Saved data entries:

(** X22. Deleting a group ungroups its areas and deletes none.
    After [deleteGroup] the groups are those with another id, in the
    order they had; the areas are, place by place, the ones before: an
    area of the deleted group with its [groupId] undefined and every
    other field as it was, any other area unchanged; so none of them
    refers to the deleted group, and no task or project has moved. *)
Theorem deleteGroup_ungroups_areas (id : string) (d : LifeOSData) :
  let d' := deleteGroup id d in
  (forall g, In g (areaGroups d') <->
             In g (areaGroups d) /\ group_id g <> id) /\
  areaGroups d' = filter (fun g => negb (group_id g =? id)) (areaGroups d) /\
  Forall2 (fun a a' =>
             (area_groupId a = Some id /\ a' = set_area_groupId None a) \/
             (area_groupId a <> Some id /\ a' = a))
    (areas d) (areas d') /\
  map area_id (areas d') = map area_id (areas d) /\
  (forall a', In a' (areas d') -> area_groupId a' <> Some id) /\
  (forall a, In a (areas d) -> area_groupId a <> Some id ->
             In a (areas d')) /\
  containers d' = containers d /\
  all_projects d' = all_projects d.
Proof.
  set (ungroup := fun a : Area =>
         match area_groupId a with
         | Some g => if g =? id then set_area_groupId None a else a
         | None => a
         end).
  assert (Hsame : forall a, area_id (ungroup a) = area_id a /\
                    area_tasks (ungroup a) = area_tasks a /\
                    area_projects (ungroup a) = area_projects a).
  { intros a. unfold ungroup. destruct (area_groupId a) as [g|]; auto.
    destruct (g =? id); auto. }
  assert (Hpoint : forall a,
            (area_groupId a = Some id /\
             ungroup a = set_area_groupId None a) \/
            (area_groupId a <> Some id /\ ungroup a = a)).
  { intros a. unfold ungroup. destruct (area_groupId a) as [g|].
    - destruct (g =? id) eqn:Eg.
      + apply String.eqb_eq in Eg. subst g. left. now split.
      + apply String.eqb_neq in Eg. right. split; [congruence | reflexivity].
    - right. split; [discriminate | reflexivity]. }
  cbv zeta. unfold deleteGroup. cbn [areaGroups areas inbox].
  fold ungroup. split; [|split; [reflexivity|split]].
  - intros g. split.
    + intros H. apply filter_In in H as [H1 H2].
      apply negb_true_iff in H2. split; [exact H1|].
      now apply String.eqb_neq.
    + intros [H1 H2]. apply filter_In. split; [exact H1|].
      apply negb_true_iff. now apply String.eqb_neq.
  - apply Forall2_map_self. exact Hpoint.
  - repeat split.
    + rewrite map_map. apply map_ext. intros a. apply Hsame.
    + intros a' Ha'. apply in_map_iff in Ha' as (a & <- & _).
      destruct (Hpoint a) as [[_ ->] | [Hne ->]];
        [discriminate | exact Hne].
    + intros a Ha Hg. apply in_map_iff. exists a. split; [|exact Ha].
      destruct (Hpoint a) as [[He _] | [_ ->]];
        [contradiction | reflexivity].
    + unfold containers. cbn [inbox areas]. f_equal.
      rewrite flat_map_map. apply flat_map_ext. intros a.
      unfold area_containers. destruct (Hsame a) as (_ & -> & ->).
      reflexivity.
    + unfold all_projects. cbn [areas]. rewrite flat_map_map.
      apply flat_map_ext. intros a. apply Hsame.
Qed.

## Requirement
All lines from the beginning of the entries through the line marked "(area_groupId a <> Some id /\ ungroup" are to be output exactly; nothing else belongs in the answer.

## Answer section
(** X22. Deleting a group ungroups its areas and deletes none.
    After [deleteGroup] the groups are those with another id, in the
    order they had; the areas are, place by place, the ones before: an
    area of the deleted group with its [groupId] undefined and every
    other field as it was, any other area unchanged; so none of them
    refers to the deleted group, and no task or project has moved. *)
Theorem deleteGroup_ungroups_areas (id : string) (d : LifeOSData) :
  let d' := deleteGroup id d in
  (forall g, In g (areaGroups d') <->
             In g (areaGroups d) /\ group_id g <> id) /\
  areaGroups d' = filter (fun g => negb (group_id g =? id)) (areaGroups d) /\
  Forall2 (fun a a' =>
             (area_groupId a = Some id /\ a' = set_area_groupId None a) \/
             (area_groupId a <> Some id /\ a' = a))
    (areas d) (areas d') /\
  map area_id (areas d') = map area_id (areas d) /\
  (forall a', In a' (areas d') -> area_groupId a' <> Some id) /\
  (forall a, In a (areas d) -> area_groupId a <> Some id ->
             In a (areas d')) /\
  containers d' = containers d /\
  all_projects d' = all_projects d.
Proof.
  set (ungroup := fun a : Area =>
         match area_groupId a with
         | Some g => if g =? id then set_area_groupId None a else a
         | None => a
         end).
  assert (Hsame : forall a, area_id (ungroup a) = area_id a /\
                    area_tasks (ungroup a) = area_tasks a /\
                    area_projects (ungroup a) = area_projects a).
  { intros a. unfold ungroup. destruct (area_groupId a) as [g|]; auto.
    destruct (g =? id); auto. }
  assert (Hpoint : forall a,
            (area_groupId a = Some id /\
             ungroup a = set_area_groupId None a) \/
            (area_groupId a <> Some id /\ ungroup a = a)).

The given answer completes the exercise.